Komiks, humor i fantastyka. Trzy potężne kawałki kultury popularnej. Każdy świetnie funkcjonuje osobno, ale gdy dwie z nich się łączą, robi się jeszcze ciekawiej. A gdy wszystkie trzy splatają się w jednym dziele? No, ja uwielbiam.

 

Kamil Muzyka

JAK WYDOBYĆ BY ZAROBIĆ

 

Jednym z elementów cywilizacji kosmicznej jest umiejętność użytkowego lub gospodarczego wykorzystania zasobów naturalnych dostępnych w środowisku. Czasami są to zasoby niezbędne dla przetrwania populacji, niekiedy jednak niezbędne dla utrzymania pewnych gałęzi przemysłu lub poziomu cywilizacyjnego.

 

Agnieszka Włoka

FANTASTYCZNE KRYMINAŁY. KRYMINALNA FANTASTYKA

 

Czy twórcy mają siłę poszukiwać innych dróg rozwoju? Jakie mogą być tego przyczyny i dokąd nas to zaprowadzi? Autor nie ma obowiązku pozostać na zawsze w gatunku, w którym zadebiutował. O poszukiwaniach twórczych ścieżek kilku polskich pisarzy i pisarek.

 

Ewa Struzik

GENESYS ‒ NOWA KOSTKOWA PRZYGODA

 

Kiedy ktoś mówi „gry fabularne”, jedna z pierwszych rzeczy, która przychodzi do głowy to kolorowe, wielościenne kostki. Dzisiaj przedstawię Wam system, który traktuje kości ze szczególną uwagą. „Genesys” to uniwersalna gra fabularna, stworzona przez studio Fantasy Flight Games, w której kości nie tylko decydują o kierunku, w jakim podąży fabuła, ale pomagają tworzyć całe historie.

 

Witold Vargas

BOBO

 

Bobo to najpospolitszy mieszkaniec obszaru zawieszonego między dniem a nocą. Strefy liminalnej, niczyjej. Pory, kiedy w obrębie domostwa końca dobiega świat dziecięcy, a zaczyna się świat dorosłych.

 

Ponadto w numerze:

– wywiady z Piotrem W. Cholewą i Kelly Barnhill;

– opowiadania m.in. Laviego Tidhara i Marii Galiny;

– scenariusz RPG do systemu „Genesys”;

– kolejne przygody Lila i Puta;

– nominacje do Nagród Nowej Fantastyki 2022;

– felietony, recenzje i inne stałe atrakcje.

Komentarze

obserwuj

Zimno coś w tym kwietniu. Aura akurat nastrajająca do lektury nowego numeru NF.

 

W nim – na początek pójdą opowiadania z naszego podwórka.

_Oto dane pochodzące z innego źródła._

(** * Guitar-chart note loaders: text (.chart) and MIDI classification engines

    A shallow embedding of [NotesLoaderChart.cpp] and [NotesLoaderMID.cpp]:
    the note emitters [addNote] / [placeNote], the text engine
    [parseNoteSection], the MIDI engine [addGHRBNote] with its predicate
    [checkHOPOConditions], and the System-Exclusive decoder
    [translateSysex].

    Conventions.
    - A C++ [int] is a [Z].  Signed overflow is undefined in C++.  The
      sum of a tick and a length, and the arithmetic of the sustain
      correction, which the fields of a single chart line can push out of
      range, are taken as the built code leaves them, modulo 2^32
      ([wrapInt]); a statement that depends on such a value assumes it in
      range.  The remaining arithmetic (the difference of two ticks, a
      row plus a duration) is exact: there the embedding covers the
      executions in which it does not overflow.
    - [/] on [int] truncates toward zero: [Z.quot].  [%] is [Z.rem].
    - An access outside a [std::vector] or a heap array is undefined
      behaviour; functions that can perform one return [option] and
      yield [None] there. *)

From Stdlib Require Import ZArith Lia Bool List String Ascii.
From stdpp Require Import gmap list strings.

Local Open Scope Z_scope.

„Realistycznie Paskudna Gra” Jacka Wróbla, czyli fantasy na wesoło. W sumie niezłe, choć dowcip czerstwy dosyć. Trochę zanadto rozwleczone, ale jak na fantasy – ujdzie.

„Gabinet luster” Wiktora Orłowskiego. Że Autorka pisać potrafi, przekonała już tu i ówdzie. Toteż kiedy oswoimy się z ciut rozbuchanym festiwalem erudycji (przesmaczne słowo kadawer – nie znałem, dzięki) oraz z podobieństwami do „Truman Show”, lektura przyniesie zaskakująco sporo materiału do rozważań. O strachu, o mediach, o wierze…

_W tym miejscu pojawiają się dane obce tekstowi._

(** * Status page: monitoring and status aggregation (app.py)

    A shallow embedding of the status-aggregation engine of [app.py]:
    the configuration loader, the severity resolver, the probe runner,
    the aggregation pass with its rolling window, the uptime figure, the
    90-day timeline builder, the monitoring loop and the data the routes
    hand to their templates, followed by the properties proved about
    them.

    Conventions of the embedding.
    - Python dictionaries keyed by strings are [gmap string _]; the
      endpoint table, whose iteration order matters, is an association
      list.
    - Python numbers that come out of [time.time()], [round] and [/] are
      exact rationals ([Q]); [round(x, 2)] is rounding to the nearest
      hundredth, ties to even.
    - Code that can raise returns an [outcome]; code that also writes the
      module globals threads a [globals] record.
    - What the program reads from outside (the configuration file, the
      network, the clocks, the time zone) is an explicit argument. *)

From Stdlib Require Import ZArith QArith Qround String Ascii List Lia Lqa.
From stdpp Require Import gmap strings list fin_maps pretty.

Local Open Scope string_scope.
Local Open Scope list_scope.
Local Open Scope Z_scope.
(** * A shallow embedding of the inferprompt core: the ASP structure solver
    ([app/core/asp_engine.py]) and the prompt optimizer with its result
    cache ([app/services/prompt_optimizer.py]).

    Floats are modelled as rationals ([Q]); Python dicts whose insertion
    order is observable are association lists in insertion order; Python
    objects that are shared by reference live in an explicit heap. *)

From Stdlib Require Import List String Ascii QArith Qminmax Permutation Bool Lia NArith Arith Sorted.
Import ListNotations.
Local Open Scope nat_scope.
Local Open Scope string_scope.

(** ** Data model ([app/models/prompt.py]) *)

Inductive ComponentType :=
| INSTRUCTION | CONTEXT | EXAMPLE | CONSTRAINT | OUTPUT_FORMAT.

Definition ComponentType_value (c : ComponentType) : string :=
  match c with
  | INSTRUCTION => "instruction"
  | CONTEXT => "context"
  | EXAMPLE => "example"
  | CONSTRAINT => "constraint"
  | OUTPUT_FORMAT => "output_format"
  end.

Inductive TaskType :=
| DEDUCTION | INDUCTION | ABDUCTION | COMPARISON | COUNTERFACTUAL.

Definition TaskType_value (t : TaskType) : string :=
  match t with
  | DEDUCTION => "deduction"
  | INDUCTION => "induction"
  | ABDUCTION => "abduction"
  | COMPARISON => "comparison"
  | COUNTERFACTUAL => "counterfactual"
  end.

Inductive BehaviorType :=
| PRECISION | CREATIVITY | STEP_BY_STEP | CONCISENESS | ERROR_CHECKING.

Definition BehaviorType_value (b : BehaviorType) : string :=
  match b with
  | PRECISION => "precision"
  | CREATIVITY => "creativity"
  | STEP_BY_STEP => "step_by_step"
  | CONCISENESS => "conciseness"
  | ERROR_CHECKING => "error_checking"
  end.

(** [Union[TaskType, BehaviorType]], dispatched on with [isinstance]. *)
Inductive TaskOrBehavior :=
| Task (t : TaskType)
| Behavior (b : BehaviorType).

Definition ComponentType_eqb (a b : ComponentType) : bool :=
  match a, b with
  | INSTRUCTION, INSTRUCTION | CONTEXT, CONTEXT | EXAMPLE, EXAMPLE
  | CONSTRAINT, CONSTRAINT | OUTPUT_FORMAT, OUTPUT_FORMAT => true
  | _, _ => false
  end.

Definition TaskType_eqb (a b : TaskType) : bool :=
  String.eqb (TaskType_value a) (TaskType_value b).

Definition BehaviorType_eqb (a b : BehaviorType) : bool :=
  String.eqb (BehaviorType_value a) (BehaviorType_value b).

Definition TaskOrBehavior_eqb (x y : TaskOrBehavior) : bool :=
  match x, y with
  | Task a, Task b => TaskType_eqb a b
  | Behavior a, Behavior b => BehaviorType_eqb a b
  | _, _ => false
  end.

Record PromptComponent := mkPromptComponent {
  ptype : ComponentType;
  content : string;
  position : nat
}.

(** Python's [str.upper] on the ASCII letters of the enum values. *)
Definition ascii_upper (a : ascii) : ascii :=
  let n := nat_of_ascii a in
  if Nat.leb 97 n && Nat.leb n 122 then ascii_of_nat (Nat.sub n 32) else a.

Nie zgadzam się oczywiście z Autorką w wielu kwestiach, ale kunszt doceniam. Czasem tylko zazgrzytał dobór słów, ale co tam. Przeczytać naprawdę warto!

 

A z zagranicy?

„I wszystkie drzewa w sadach…” Marii Galiny. Rosjanki. Brawa dla Redakcji – trzeba pokazywać, że Rosjanie nie wszyscy są bestiami rodem z opowieści o Tamerlanie. Choć po Buczy coraz trudniej w to uwierzyć.

Ale wracając do tekstu – niezwykle przejmujący. Nadchodząca zagłada, próby ocalenia siebie, dzieci, ale i własnego człowieczeństwa. Chyba tylko Słowianie tak pisać potrafią. Brawa!

„Nie będzie żadnej inwazji” Sama F. Weissa – w sumie fajne, ale czegoś mi tu zabrakło. Może mocniejszego zakończenia? Może wyraźniejszej tonacji? Tekst przeskakuje od spraw poważnych do mających budzić rozbawienie co akapit, toteż trudno brać go na poważnie, choć wcale tak niepoważny nie jest.

„Lekcja tańca dla początkujących kosmitów” Dantzel Cherry – pierwszy kontakt w wersji baletowej. Że taniec nie interesuje mnie zupełnie, to tekst pozostawił mnie obojętnym.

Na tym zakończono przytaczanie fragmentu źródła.